Plumbers do not have anything to do with how your condensation line was run in the attic or walls. They didn't run the pipe nor did they oversee the a/c company that did do the install.


----------



## Master Mark (Aug 14, 2009)

Bradleys said:


> Friendly place this…



They get a real stiff hard-on for folks asking questions that are not plumbers
go over to *Terry Loves Forum* and they will be more accommodating....


----------



## TerryTotoSucks (5 mo ago)

masterplumbermark said:


> They get a real stiff hard-on for folks asking questions that are not plumbers
> go over to *Terry Loves Forum* and they will be more accommodating....
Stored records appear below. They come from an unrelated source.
(* ===== verification/Clock.v ===== *)
(** When a campaign is awake: nightly windows ([app/control/orchestrator/schedule.py]),
    the step that wakes campaigns and stands them down
    ([Supervisor._advance_campaign_schedules]) and the plugins' own steps
    ([Supervisor._run_plugin_steps]).

    A time of day is its minutes, an instant its microseconds; what a zone makes
    of a local day and minute is the environment's, with the laws the window
    arithmetic relies on in [ZoneLaws]. *)
From S2P Require Import Prelude Float Values Documents Space Validation Failures Model Timing World Samples.
From S2P Require Import Occupancy.
#[local] Open Scope string_scope.
#[local] Open Scope list_scope.
#[local] Open Scope Z_scope.

Definition DEFAULT_TIMEZONE : string := "Asia/Shanghai".

Record Schedule := mkSchedule {
  sc_start : Z;
  sc_end : Z;
  sc_timezone : string;
  sc_until : option Z;
}.

Definition crosses_midnight (s : Schedule) : bool := sc_end s <=? sc_start s.

(** ["23:00"], as minutes; anything unparseable is no time. *)
Definition parse_hhmm (value : string) : option Z :=
  match split_on 58 [] (strip_chars (chars value)) with
  | [hh; mm] =>
      match parse_int (of_chars hh), parse_int (of_chars mm) with
      | Some hour, Some minutes =>
          if (0 <=? hour) && (hour <=? 23) && (0 <=? minutes) && (minutes <=? 59)
          then Some (hour * 60 + minutes) else None
      | _, _ => None
      end
  | _ => None
  end.

(** [f"{n:02d}"]. *)
Definition two_digits (n : Z) : string := if n <? 10 then "0" +:+ pretty n else pretty n.
Definition format_hhmm (value : option Z) : string :=
  match value with
  | None => ""
  | Some t => two_digits (t / 60) +:+ ":" +:+ two_digits (t mod 60)
  end.

Definition from_campaign (c : campaign) : option Schedule :=
  match parse_hhmm (c_daily_start c), parse_hhmm (c_daily_end c) with
  | Some start, Some end_ =>
      if start =? end_ then None
      else Some (mkSchedule start end_ (or_string (c_schedule_timezone c) DEFAULT_TIMEZONE)
                   (c_schedule_until c))
  | _, _ => None
  end.

(** The mistakes a schedule is refused for. *)
Inductive schedule_error := NeedsBoth | BadStart (value : string) | BadEnd (value : string)
                          | SameTimes | UnknownZone (name : string).

Section schedule.
Context `{Env}.

Definition zone (s : Schedule) : string :=
  if zone_known (sc_timezone s) then sc_timezone s else DEFAULT_TIMEZONE.

Definition errors (daily_start daily_end timezone : string) : list schedule_error :=
  let start := parse_hhmm daily_start in
  let end_ := parse_hhmm daily_end in
  let given := where_ (fun v => negb (String.eqb (strip v) "")) [daily_start; daily_end] in
  (if (length given =? 1)%nat then [NeedsBoth] else [])
  ++ (if negb (String.eqb daily_start "") && (start == None) then [BadStart daily_start] else [])
  ++ (if negb (String.eqb daily_end "") && (end_ == None) then [BadEnd daily_end] else [])
  ++ (match start, end_ with
      | Some a, Some b => if a =? b then [SameTimes] else []
      | _, _ => []
      end)
  ++ (if negb (String.eqb timezone "") && negb (zone_known timezone) then [UnknownZone timezone] else []).

(** The window that starts on [day]. *)
Definition _occurrence (s : Schedule) (day : Z) : Z * Z :=
  (zone_utc (zone s) day (sc_start s),
   zone_utc (zone s) (if crosses_midnight s then day + 1 else day) (sc_end s)).

Definition _candidate_days (s : Schedule) (moment : Z) : list Z :=
  let today := zone_day (zone s) moment in [today - 1; today; today + 1].

(** The first of the days whose occurrence satisfies [P], unless it starts
    after the schedule's end. *)
Fixpoint window_where (P : Z * Z -> bool) (s : Schedule) (days : list Z) : option (Z * Z) :=
  match days with
  | [] => None
  | day :: rest =>
      let w := _occurrence s day in
      if P w then
        match sc_until s with
        | Some until => if until <? w.1 then None else Some w
        | None => Some w
        end
      else window_where P s rest
  end.

Definition contains_moment (moment : Z) (w : Z * Z) : bool := (w.1 <=? moment) && (moment <? w.2).

Definition current_window (moment : Z) (schedule : option Schedule) : option (Z * Z) :=
  schedule ≫= fun s => window_where (contains_moment moment) s (_candidate_days s moment).

Definition next_window (moment : Z) (schedule : option Schedule) : option (Z * Z) :=
  schedule ≫= fun s => window_where (fun w => moment <? w.1) s (_candidate_days s moment).

Definition is_finished (moment : Z) (schedule : option Schedule) : bool :=
  match schedule with
  | None => false
  | Some _ => (current_window moment schedule == None) && (next_window moment schedule == None)
  end.

(** ** The step *)

(** One campaign's clock: a live override outranks it; a window that is open
    wakes the campaign, one that closed stands it down or ends it. *)
Definition _advance_schedule (cid : Z) : W unit :=
  c <- get_campaign cid ;;
  overridden <- match c_override_until c with
                | None => ret false
                | Some override =>
                    moment <- now ;;
                    if moment <? override then ret true
                    else
                      put_campaign cid (fun c => c <| c_override_until := None |>) ;;;
                      event_ "campaign_override_expired" (Some cid) None ;;;
                      ret false
                end ;;
  if overridden : bool then ret tt
  else
    match from_campaign c with
    | None => ret tt
    | Some schedule =>
        moment <- now ;;
        match current_window moment (Some schedule) with
        | Some (start, end_) =>
            put_campaign cid (fun c => c <| c_window_start := Some start |>
                                         <| c_window_end := Some end_ |>) ;;;
            if c_status c == Active then ret tt
            else
              put_campaign cid (fun c => c <| c_status := Active |>) ;;;
              event_ "campaign_window_opened" (Some cid) None
        | None =>
            if negb (c_status c == Active) then ret tt
            else
              later_ <- now ;;
              if is_finished later_ (Some schedule) then
                put_campaign cid (fun c => c <| c_status := Done |>) ;;;
                event_ "campaign_schedule_finished" (Some cid) None
              else
                put_campaign cid (fun c => c <| c_status := Scheduled |>) ;;;
                event_ "campaign_window_closed" (Some cid) None
        end
    end.

Definition _advance_campaign_schedules : W unit :=
  db <- db_ ;;
  for_each (campaigns_in db [Scheduled; Active]) (fun c => _advance_schedule (c_id c)).

(** Each plugin's steps, each in a savepoint: one that raises left nothing. *)
Definition _run_plugin_steps : W unit :=
  for_each (concat (map pl_tick_steps plugins)) (fun step =>
    db <- db_ ;;
    match step db with
    | inr db' => modify_db (fun _ => db')
    | inl _ => ret tt
    end).
End schedule.

(** What the window arithmetic relies on of a zone: the instant a local day and
    time names falls on that day, and later instants on later days.  (A zone
    whose clocks go back across midnight breaks the second for that hour.) *)
Class ZoneLaws `{Env} : Prop := {
  zone_day_utc z day t : 0 <= t < 1440 -> zone_day z (zone_utc z day t) = day;
  zone_day_mono z a b : a <= b -> zone_day z a <= zone_day z b;
}.

(** ** Lemmas *)
Definition in_day (s : Schedule) : Prop := 0 <= sc_start s < 1440 /\ 0 <= sc_end s < 1440.

Lemma parse_hhmm_range value t : parse_hhmm value = Some t -> 0 <= t < 1440.
Proof.
  unfold parse_hhmm. intros Ht. repeat case_match; try done. injection Ht as <-.
  repeat match goal with E : _ && _ = true |- _ => apply andb_true_iff in E as [? ?] end. lia.
Qed.

Lemma parse_hhmm_nonblank value t : parse_hhmm value = Some t -> String.eqb (strip value) "" = false.
Proof.
  unfold parse_hhmm, strip. destruct (strip_chars (chars value)) as [|ch l] eqn:E; [done|]. done.
Qed.

Lemma from_campaign_in_day c s : from_campaign c = Some s -> in_day s.
Proof.
  unfold from_campaign. intros Hs.
  destruct (parse_hhmm (c_daily_start c)) as [a|] eqn:Ea; [|done].
  destruct (parse_hhmm (c_daily_end c)) as [b|] eqn:Eb; [|done].
  case_match; [done|]. injection Hs as <-. split; by eapply parse_hhmm_range.
Qed.

Section windows.
Context `{ZoneLaws}.

Lemma occurrence_started s day moment :
  in_day s -> (_occurrence s day).1 <= moment -> day <= zone_day (zone s) moment.
Proof.
  intros [Ha _] Hm. apply (zone_day_mono (zone s)) in Hm. cbn in Hm. by rewrite zone_day_utc in Hm.
Qed.

Lemma occurrence_ahead s day moment :
  in_day s -> moment < (_occurrence s day).1 -> zone_day (zone s) moment <= day.
Proof.
  intros [Ha _] Hm. assert (moment <= (_occurrence s day).1) as Hle by lia.
  apply (zone_day_mono (zone s)) in Hle. cbn in Hle. by rewrite zone_day_utc in Hle.
Qed.

Lemma occurrence_open s day moment :
  in_day s -> moment < (_occurrence s day).2 -> zone_day (zone s) moment <= day + 1.
Proof.
  intros [_ Hb] Hm. assert (moment <= (_occurrence s day).2) as Hle by lia.
  apply (zone_day_mono (zone s)) in Hle. cbn in Hle. rewrite zone_day_utc in Hle by done.
  destruct (crosses_midnight s); lia.
Qed.

(** Starts come in the order of their days. *)
Lemma occurrence_order s d1 d2 : in_day s -> d1 <= d2 -> (_occurrence s d1).1 <= (_occurrence s d2).1.
Proof.
  intros Hs Hd. destruct (Z.le_gt_cases (_occurrence s d1).1 (_occurrence s d2).1) as [?|Hgt]; [done|].
  pose proof (occurrence_ahead s d1 _ Hs Hgt) as Hle. cbn in Hle.
  rewrite zone_day_utc in Hle by apply Hs. assert (d1 = d2) as -> by lia. lia.
Qed.

Lemma window_where_found P s days w :
  window_where P s days = Some w ->
  P w = true /\ exists before day after, days = before ++ day :: after /\ w = _occurrence s day /\
    (forall d, d ∈ before -> P (_occurrence s d) = false) /\
    match sc_until s with Some until => w.1 <= until | None => True end.
Proof.
  induction days as [|day days IH]; cbn [window_where]; [done|].
  destruct (P (_occurrence s day)) eqn:Hp.
  - intros Hw. assert (w = _occurrence s day /\ match sc_until s with Some u => w.1 <= u | None => True end)
      as [-> Hu].
    { destruct (sc_until s) as [u|]; [|by injection Hw as <-]. case_match; [done|].
      injection Hw as <-. split; [done|lia]. }
    split; [done|]. exists [], day, days. split_and!; [done|done|by intros d ?%not_elem_of_nil|done].
  - intros (Hp' & before & d & after & -> & E & Hb & Hu)%IH. split; [done|].
    exists (day :: before), d, after. split_and!; [done|done| |done].
    intros d' [->|Hd']%elem_of_cons; [done|by apply Hb].
Qed.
You have to buy a Toto Drake and post the receipt in order to join that forum. 

If you don’t have a receipt they make you post a pic of your latest crap inside a Toto toilet.

They make you literally take a **** To join.

You must also accept TOTO as your Lord and Savior.

Thats when I threw my hands up and said Eff This and clicked off the site.


----------



## Master Mark (Aug 14, 2009)

TerryTotoSucks said:


> You have to buy a Toto Drake and post the receipt in order to join that forum.
> 
> If you don’t have a receipt they make you post a pic of your latest crap inside a Toto toilet.
> 
> ...



you have to be joking or you are totally full of crap....

so what exactly has terry done to actually 
piss you off?? My guess is you were banned from his site or something of that nature

I think your actual name on plumbing zone says you got something going on with him..... so 
tell me what did he really do to piss you off?? 

Maybe he thought of that creating his site before
you did and he is now raking in major coin with advertiseing??

dont be so jealous


----------



## TerryTotoSucks (5 mo ago)

masterplumbermark said:


> you have to be joking or you are totally full of crap....
> 
> so what exactly has terry done to actually
> piss you off?? My guess is you were banned from his site or something of that nature
> ...


IT was a joke and that was obvious.

Are you ok ?

Jealous ? No, I’m not jealous. I actually hope he’s doing better. No BS. We have different views on things but I wish him the best.


----------



## Master Mark (Aug 14, 2009)

TerryTotoSucks said:


> IT was a joke and that was obvious.
> 
> Are you ok ?
> 
> Jealous ? No, I’m not jealous. I actually hope he’s doing better. No BS. We have different views on things but I wish him the best.



sorry, I talked to him early this morning and 
actually, he is not doing ok... just hanging in there

I was just a little peeved , I felt like 
like you were kicking him while he was down..

forget about it .


----------